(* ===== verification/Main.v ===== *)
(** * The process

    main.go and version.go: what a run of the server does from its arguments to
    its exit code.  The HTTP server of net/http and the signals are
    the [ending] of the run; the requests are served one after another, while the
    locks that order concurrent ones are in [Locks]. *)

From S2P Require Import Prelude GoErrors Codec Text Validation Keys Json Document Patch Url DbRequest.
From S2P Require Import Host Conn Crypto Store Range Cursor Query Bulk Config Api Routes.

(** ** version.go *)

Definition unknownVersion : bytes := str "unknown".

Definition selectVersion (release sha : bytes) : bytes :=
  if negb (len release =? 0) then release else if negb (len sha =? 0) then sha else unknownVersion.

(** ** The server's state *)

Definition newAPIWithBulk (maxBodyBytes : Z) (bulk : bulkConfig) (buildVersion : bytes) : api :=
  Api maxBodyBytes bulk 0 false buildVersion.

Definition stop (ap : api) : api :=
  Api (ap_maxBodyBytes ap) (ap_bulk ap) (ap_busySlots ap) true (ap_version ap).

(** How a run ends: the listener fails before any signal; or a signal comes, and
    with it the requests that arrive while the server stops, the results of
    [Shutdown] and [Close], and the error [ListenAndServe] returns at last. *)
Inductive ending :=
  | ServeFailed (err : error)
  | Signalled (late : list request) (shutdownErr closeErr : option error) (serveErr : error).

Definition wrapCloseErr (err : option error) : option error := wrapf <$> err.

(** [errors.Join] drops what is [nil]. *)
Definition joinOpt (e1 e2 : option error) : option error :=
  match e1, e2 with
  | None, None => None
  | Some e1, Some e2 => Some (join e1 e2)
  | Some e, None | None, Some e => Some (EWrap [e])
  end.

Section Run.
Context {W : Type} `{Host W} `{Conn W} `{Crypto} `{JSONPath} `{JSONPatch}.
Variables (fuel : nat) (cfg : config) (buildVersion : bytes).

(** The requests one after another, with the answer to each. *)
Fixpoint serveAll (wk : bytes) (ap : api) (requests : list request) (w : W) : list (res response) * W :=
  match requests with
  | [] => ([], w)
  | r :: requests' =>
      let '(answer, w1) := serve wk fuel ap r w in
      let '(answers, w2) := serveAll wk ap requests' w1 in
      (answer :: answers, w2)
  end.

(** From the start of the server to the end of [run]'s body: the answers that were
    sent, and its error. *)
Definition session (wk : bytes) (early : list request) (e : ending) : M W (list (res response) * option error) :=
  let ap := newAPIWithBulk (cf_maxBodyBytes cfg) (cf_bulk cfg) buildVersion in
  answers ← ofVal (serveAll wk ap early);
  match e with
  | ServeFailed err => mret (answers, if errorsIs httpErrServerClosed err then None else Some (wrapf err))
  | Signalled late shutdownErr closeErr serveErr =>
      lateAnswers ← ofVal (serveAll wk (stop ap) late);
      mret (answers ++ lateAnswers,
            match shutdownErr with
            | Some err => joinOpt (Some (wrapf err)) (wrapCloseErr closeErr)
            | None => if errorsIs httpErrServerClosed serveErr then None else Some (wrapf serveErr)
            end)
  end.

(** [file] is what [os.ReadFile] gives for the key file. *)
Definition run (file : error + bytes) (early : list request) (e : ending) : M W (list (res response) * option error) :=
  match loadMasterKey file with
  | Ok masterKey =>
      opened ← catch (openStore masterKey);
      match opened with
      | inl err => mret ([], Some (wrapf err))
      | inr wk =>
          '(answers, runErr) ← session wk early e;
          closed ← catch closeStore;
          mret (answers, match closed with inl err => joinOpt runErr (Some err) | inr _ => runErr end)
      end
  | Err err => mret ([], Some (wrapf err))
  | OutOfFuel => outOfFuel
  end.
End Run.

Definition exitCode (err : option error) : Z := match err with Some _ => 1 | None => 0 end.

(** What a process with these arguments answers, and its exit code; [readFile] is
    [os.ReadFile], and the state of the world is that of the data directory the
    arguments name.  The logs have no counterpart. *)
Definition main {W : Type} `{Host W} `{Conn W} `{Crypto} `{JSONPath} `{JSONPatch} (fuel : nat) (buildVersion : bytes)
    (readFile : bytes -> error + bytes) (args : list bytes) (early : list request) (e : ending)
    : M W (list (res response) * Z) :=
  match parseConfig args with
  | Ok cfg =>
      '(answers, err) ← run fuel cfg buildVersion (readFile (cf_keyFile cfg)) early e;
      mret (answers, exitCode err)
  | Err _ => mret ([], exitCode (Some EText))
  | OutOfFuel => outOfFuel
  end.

■ ■ ■ ■ ■

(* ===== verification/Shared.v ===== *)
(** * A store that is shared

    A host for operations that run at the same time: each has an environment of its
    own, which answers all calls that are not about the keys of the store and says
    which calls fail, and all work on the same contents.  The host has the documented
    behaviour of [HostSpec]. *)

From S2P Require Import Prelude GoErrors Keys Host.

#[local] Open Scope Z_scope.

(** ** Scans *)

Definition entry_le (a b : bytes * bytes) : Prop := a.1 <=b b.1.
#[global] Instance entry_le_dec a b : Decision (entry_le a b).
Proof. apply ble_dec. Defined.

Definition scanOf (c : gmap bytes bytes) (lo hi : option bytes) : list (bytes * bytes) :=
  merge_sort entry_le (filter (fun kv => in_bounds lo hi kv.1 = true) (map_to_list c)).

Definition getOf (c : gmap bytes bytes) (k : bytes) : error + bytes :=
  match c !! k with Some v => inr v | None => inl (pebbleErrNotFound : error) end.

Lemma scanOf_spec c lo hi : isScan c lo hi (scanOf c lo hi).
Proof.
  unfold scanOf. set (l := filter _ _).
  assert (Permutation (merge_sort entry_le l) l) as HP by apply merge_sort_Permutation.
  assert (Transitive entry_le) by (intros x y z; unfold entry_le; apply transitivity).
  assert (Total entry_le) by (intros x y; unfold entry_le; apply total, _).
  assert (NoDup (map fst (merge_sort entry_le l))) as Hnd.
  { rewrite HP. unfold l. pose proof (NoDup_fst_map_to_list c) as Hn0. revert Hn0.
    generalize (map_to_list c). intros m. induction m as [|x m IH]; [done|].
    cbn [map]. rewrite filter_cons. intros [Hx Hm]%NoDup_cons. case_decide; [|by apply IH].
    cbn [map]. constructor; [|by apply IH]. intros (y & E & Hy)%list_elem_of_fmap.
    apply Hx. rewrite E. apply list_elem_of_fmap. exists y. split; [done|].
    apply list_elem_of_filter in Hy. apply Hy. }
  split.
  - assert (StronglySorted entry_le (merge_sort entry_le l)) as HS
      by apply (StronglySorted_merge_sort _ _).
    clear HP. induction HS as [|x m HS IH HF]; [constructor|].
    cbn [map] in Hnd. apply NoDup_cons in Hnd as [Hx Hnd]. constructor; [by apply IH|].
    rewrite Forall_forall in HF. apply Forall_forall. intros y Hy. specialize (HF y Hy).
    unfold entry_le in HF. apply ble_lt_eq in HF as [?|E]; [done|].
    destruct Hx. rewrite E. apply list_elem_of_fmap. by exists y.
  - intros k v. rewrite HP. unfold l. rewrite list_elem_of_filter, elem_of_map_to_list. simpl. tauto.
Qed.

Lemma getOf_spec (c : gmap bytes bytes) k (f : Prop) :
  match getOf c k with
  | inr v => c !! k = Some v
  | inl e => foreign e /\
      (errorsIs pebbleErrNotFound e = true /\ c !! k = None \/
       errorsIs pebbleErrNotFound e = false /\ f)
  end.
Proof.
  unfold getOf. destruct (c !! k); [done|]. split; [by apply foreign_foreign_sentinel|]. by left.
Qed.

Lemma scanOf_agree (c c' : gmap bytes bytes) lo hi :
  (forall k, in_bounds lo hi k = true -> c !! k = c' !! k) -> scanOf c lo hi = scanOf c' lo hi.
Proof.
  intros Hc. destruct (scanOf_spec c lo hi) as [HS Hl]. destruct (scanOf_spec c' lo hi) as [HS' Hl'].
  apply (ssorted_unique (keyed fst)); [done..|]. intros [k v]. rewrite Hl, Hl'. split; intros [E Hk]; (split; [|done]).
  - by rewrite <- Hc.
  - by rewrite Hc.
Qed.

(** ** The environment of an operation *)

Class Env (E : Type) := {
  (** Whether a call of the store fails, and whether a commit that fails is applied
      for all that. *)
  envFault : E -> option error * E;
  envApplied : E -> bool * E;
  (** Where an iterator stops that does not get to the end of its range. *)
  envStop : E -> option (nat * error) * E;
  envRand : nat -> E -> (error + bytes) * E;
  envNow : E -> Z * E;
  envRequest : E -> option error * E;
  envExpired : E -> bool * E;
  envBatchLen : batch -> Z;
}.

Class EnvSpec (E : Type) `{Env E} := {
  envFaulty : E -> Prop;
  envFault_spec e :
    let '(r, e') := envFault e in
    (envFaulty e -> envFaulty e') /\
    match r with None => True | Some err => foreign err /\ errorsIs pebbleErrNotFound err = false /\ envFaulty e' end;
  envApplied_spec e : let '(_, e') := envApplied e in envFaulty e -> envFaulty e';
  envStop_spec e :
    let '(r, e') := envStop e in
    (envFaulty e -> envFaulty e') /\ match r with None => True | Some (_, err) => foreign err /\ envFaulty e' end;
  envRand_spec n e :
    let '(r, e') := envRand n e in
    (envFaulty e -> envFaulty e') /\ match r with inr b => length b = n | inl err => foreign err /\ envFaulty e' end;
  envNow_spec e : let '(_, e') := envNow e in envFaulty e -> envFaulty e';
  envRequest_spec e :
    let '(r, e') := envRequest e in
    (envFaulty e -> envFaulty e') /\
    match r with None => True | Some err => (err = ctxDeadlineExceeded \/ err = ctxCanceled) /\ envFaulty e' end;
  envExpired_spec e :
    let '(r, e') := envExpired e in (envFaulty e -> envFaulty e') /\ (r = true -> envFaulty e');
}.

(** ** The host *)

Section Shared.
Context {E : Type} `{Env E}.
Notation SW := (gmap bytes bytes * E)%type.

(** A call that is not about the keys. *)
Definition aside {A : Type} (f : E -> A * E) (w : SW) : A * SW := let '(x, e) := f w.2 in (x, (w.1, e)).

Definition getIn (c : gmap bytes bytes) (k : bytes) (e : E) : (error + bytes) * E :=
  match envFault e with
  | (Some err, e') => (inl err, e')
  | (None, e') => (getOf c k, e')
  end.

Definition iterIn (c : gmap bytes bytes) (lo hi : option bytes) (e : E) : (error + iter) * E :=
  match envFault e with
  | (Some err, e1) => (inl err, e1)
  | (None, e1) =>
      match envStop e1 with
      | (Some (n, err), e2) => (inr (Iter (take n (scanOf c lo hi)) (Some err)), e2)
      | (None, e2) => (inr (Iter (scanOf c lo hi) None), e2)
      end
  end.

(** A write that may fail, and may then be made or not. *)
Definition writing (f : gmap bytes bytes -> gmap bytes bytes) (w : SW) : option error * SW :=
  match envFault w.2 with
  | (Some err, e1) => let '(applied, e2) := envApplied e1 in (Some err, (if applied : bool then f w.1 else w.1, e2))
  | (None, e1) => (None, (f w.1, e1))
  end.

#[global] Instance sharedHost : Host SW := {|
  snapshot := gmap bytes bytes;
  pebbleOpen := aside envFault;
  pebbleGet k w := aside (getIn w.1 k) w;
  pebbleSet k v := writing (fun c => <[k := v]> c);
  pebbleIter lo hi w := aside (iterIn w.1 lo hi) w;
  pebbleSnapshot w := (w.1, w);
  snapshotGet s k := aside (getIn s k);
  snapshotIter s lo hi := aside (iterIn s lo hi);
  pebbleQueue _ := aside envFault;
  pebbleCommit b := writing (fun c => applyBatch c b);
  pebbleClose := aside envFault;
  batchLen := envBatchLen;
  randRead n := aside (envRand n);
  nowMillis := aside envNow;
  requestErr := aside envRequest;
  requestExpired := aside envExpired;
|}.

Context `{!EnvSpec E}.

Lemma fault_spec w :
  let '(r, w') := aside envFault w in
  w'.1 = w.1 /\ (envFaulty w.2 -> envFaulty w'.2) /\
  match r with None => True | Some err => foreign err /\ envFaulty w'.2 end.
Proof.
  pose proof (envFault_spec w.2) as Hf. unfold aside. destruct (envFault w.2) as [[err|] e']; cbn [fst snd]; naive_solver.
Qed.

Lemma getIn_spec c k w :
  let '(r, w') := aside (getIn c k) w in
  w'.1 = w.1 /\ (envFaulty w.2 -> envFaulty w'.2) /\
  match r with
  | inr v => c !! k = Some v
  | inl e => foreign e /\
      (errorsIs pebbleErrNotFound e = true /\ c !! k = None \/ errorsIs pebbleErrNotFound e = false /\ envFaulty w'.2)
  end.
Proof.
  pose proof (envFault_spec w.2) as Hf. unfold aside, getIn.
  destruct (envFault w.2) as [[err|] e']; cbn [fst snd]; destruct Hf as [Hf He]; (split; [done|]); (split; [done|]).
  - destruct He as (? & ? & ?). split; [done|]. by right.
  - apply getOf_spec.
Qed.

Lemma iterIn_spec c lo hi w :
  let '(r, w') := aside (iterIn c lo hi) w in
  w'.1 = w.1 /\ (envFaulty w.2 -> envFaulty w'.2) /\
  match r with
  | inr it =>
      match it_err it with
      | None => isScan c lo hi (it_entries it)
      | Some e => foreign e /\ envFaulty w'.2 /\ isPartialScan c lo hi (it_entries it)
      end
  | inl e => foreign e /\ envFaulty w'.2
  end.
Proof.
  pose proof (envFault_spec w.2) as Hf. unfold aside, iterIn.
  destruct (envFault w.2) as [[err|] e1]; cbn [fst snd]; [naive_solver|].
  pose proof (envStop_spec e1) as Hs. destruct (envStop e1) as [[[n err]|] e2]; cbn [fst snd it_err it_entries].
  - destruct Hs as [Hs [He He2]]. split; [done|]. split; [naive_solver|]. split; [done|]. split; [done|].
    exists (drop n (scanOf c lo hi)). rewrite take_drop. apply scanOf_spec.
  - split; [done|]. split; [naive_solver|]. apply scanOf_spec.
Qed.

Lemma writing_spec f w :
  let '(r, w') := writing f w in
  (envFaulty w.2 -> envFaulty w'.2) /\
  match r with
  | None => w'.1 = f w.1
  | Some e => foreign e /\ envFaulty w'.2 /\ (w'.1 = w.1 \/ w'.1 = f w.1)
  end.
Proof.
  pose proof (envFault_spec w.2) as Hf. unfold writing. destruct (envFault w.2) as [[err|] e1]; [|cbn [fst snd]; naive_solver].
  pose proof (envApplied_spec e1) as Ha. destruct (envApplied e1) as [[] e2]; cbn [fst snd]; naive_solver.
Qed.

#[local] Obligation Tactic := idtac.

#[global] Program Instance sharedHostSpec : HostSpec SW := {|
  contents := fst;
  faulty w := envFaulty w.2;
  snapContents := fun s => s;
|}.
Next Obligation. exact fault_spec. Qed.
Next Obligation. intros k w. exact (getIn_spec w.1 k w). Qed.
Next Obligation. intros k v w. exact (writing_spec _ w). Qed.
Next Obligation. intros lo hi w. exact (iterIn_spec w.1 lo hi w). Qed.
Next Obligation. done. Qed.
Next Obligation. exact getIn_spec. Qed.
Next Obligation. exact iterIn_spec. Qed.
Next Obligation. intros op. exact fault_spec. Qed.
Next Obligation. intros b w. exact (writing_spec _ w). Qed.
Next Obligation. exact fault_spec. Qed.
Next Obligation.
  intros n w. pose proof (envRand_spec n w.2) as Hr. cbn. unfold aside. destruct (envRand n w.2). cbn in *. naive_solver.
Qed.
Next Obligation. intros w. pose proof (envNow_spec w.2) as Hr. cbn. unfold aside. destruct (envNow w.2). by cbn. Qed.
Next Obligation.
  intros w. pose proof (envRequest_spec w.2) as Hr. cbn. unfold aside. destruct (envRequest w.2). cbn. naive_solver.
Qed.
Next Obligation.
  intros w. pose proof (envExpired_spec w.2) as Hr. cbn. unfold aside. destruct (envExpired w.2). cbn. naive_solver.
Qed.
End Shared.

■ ■ ■ ■ ■

Search the data above for the string "Class" and copy each line that has it.

Class Env (E : Type) := {
Class EnvSpec (E : Type) `{Env E} := {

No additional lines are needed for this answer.